▶ Work instruction: Return the full set of records, matching them character for character.

BEGIN

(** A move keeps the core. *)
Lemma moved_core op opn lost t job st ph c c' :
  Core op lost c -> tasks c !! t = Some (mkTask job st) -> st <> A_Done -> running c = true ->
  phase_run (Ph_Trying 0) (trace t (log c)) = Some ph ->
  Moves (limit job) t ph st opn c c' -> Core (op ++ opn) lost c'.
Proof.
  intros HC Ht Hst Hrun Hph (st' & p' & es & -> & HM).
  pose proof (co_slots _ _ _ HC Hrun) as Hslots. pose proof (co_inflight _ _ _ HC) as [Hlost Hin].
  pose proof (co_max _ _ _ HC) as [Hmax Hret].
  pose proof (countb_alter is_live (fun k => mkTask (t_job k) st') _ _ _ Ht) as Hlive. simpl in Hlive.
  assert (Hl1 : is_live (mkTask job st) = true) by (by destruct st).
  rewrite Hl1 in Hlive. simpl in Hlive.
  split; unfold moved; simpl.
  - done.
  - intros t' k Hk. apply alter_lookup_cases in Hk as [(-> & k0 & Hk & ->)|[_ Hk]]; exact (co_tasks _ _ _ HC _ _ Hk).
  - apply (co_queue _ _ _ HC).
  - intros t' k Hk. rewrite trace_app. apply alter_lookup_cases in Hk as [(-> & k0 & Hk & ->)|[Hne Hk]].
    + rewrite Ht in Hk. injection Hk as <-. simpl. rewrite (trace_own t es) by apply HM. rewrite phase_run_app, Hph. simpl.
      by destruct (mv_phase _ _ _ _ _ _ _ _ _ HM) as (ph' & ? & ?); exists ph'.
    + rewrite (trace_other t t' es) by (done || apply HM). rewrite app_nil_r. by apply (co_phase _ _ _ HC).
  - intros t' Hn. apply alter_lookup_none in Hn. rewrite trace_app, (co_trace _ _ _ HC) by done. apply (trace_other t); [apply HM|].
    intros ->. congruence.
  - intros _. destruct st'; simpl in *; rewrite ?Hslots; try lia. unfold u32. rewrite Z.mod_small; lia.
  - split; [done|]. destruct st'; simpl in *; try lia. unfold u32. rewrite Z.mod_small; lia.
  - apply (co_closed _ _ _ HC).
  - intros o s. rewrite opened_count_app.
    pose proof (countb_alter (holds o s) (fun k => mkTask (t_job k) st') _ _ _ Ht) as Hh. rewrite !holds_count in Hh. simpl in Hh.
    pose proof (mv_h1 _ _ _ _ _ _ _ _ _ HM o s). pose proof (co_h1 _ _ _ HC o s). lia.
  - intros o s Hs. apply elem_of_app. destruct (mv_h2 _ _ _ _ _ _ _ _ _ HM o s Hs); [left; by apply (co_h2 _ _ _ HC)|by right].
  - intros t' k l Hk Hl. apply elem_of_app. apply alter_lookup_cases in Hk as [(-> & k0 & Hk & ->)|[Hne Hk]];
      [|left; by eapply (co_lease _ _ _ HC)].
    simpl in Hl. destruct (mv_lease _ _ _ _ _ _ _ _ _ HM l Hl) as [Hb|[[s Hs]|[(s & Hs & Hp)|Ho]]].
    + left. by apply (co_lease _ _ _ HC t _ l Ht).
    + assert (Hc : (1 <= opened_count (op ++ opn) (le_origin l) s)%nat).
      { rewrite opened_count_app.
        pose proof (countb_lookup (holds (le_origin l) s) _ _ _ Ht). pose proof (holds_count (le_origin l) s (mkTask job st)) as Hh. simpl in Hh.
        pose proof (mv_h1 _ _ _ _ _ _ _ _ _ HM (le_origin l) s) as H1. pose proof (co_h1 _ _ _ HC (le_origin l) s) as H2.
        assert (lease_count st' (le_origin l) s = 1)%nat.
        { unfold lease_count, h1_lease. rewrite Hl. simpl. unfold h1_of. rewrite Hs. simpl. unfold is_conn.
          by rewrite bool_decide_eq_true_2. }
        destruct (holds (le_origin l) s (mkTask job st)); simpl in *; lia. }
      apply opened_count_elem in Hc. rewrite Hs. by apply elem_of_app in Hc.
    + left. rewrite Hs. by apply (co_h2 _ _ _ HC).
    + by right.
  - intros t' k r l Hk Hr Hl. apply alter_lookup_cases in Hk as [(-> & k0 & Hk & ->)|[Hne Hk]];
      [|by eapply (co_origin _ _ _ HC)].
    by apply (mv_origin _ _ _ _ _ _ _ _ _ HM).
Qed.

END

▶ Response area:
(** A move keeps the core. *)
Lemma moved_core op opn lost t job st ph c c' :
  Core op lost c -> tasks c !! t = Some (mkTask job st) -> st <> A_Done -> running c = true ->
  phase_run (Ph_Trying 0) (trace t (log c)) = Some ph ->
  Moves (limit job) t ph st opn c c' -> Core (op ++ opn) lost c'.
Proof.
  intros HC Ht Hst Hrun Hph (st' & p' & es & -> & HM).
  pose proof (co_slots _ _ _ HC Hrun) as Hslots. pose proof (co_inflight _ _ _ HC) as [Hlost Hin].
  pose proof (co_max _ _ _ HC) as [Hmax Hret].
  pose proof (countb_alter is_live (fun k => mkTask (t_job k) st') _ _ _ Ht) as Hlive. simpl in Hlive.
  assert (Hl1 : is_live (mkTask job st) = true) by (by destruct st).
  rewrite Hl1 in Hlive. simpl in Hlive.
  split; unfold moved; simpl.
  - done.
  - intros t' k Hk. apply alter_lookup_cases in Hk as [(-> & k0 & Hk & ->)|[_ Hk]]; exact (co_tasks _ _ _ HC _ _ Hk).
  - apply (co_queue _ _ _ HC).
  - intros t' k Hk. rewrite trace_app. apply alter_lookup_cases in Hk as [(-> & k0 & Hk & ->)|[Hne Hk]].
    + rewrite Ht in Hk. injection Hk as <-. simpl. rewrite (trace_own t es) by apply HM. rewrite phase_run_app, Hph. simpl.
      by destruct (mv_phase _ _ _ _ _ _ _ _ _ HM) as (ph' & ? & ?); exists ph'.
    + rewrite (trace_other t t' es) by (done || apply HM). rewrite app_nil_r. by apply (co_phase _ _ _ HC).
  - intros t' Hn. apply alter_lookup_none in Hn. rewrite trace_app, (co_trace _ _ _ HC) by done. apply (trace_other t); [apply HM|].
    intros ->. congruence.
  - intros _. destruct st'; simpl in *; rewrite ?Hslots; try lia. unfold u32. rewrite Z.mod_small; lia.
  - split; [done|]. destruct st'; simpl in *; try lia. unfold u32. rewrite Z.mod_small; lia.
  - apply (co_closed _ _ _ HC).
  - intros o s. rewrite opened_count_app.
    pose proof (countb_alter (holds o s) (fun k => mkTask (t_job k) st') _ _ _ Ht) as Hh. rewrite !holds_count in Hh. simpl in Hh.
    pose proof (mv_h1 _ _ _ _ _ _ _ _ _ HM o s). pose proof (co_h1 _ _ _ HC o s). lia.
  - intros o s Hs. apply elem_of_app. destruct (mv_h2 _ _ _ _ _ _ _ _ _ HM o s Hs); [left; by apply (co_h2 _ _ _ HC)|by right].
  - intros t' k l Hk Hl. apply elem_of_app. apply alter_lookup_cases in Hk as [(-> & k0 & Hk & ->)|[Hne Hk]];
      [|left; by eapply (co_lease _ _ _ HC)].
    simpl in Hl. destruct (mv_lease _ _ _ _ _ _ _ _ _ HM l Hl) as [Hb|[[s Hs]|[(s & Hs & Hp)|Ho]]].
    + left. by apply (co_lease _ _ _ HC t _ l Ht).
    + assert (Hc : (1 <= opened_count (op ++ opn) (le_origin l) s)%nat).
      { rewrite opened_count_app.
        pose proof (countb_lookup (holds (le_origin l) s) _ _ _ Ht). pose proof (holds_count (le_origin l) s (mkTask job st)) as Hh. simpl in Hh.
        pose proof (mv_h1 _ _ _ _ _ _ _ _ _ HM (le_origin l) s) as H1. pose proof (co_h1 _ _ _ HC (le_origin l) s) as H2.
        assert (lease_count st' (le_origin l) s = 1)%nat.
        { unfold lease_count, h1_lease. rewrite Hl. simpl. unfold h1_of. rewrite Hs. simpl. unfold is_conn.
          by rewrite bool_decide_eq_true_2. }
        destruct (holds (le_origin l) s (mkTask job st)); simpl in *; lia. }
      apply opened_count_elem in Hc. rewrite Hs. by apply elem_of_app in Hc.
    + left. rewrite Hs. by apply (co_h2 _ _ _ HC).
    + by right.
  - intros t' k r l Hk Hr Hl. apply alter_lookup_cases in Hk as [(-> & k0 & Hk & ->)|[Hne Hk]];
      [|by eapply (co_origin _ _ _ HC)].
    by apply (mv_origin _ _ _ _ _ _ _ _ _ HM).
Qed.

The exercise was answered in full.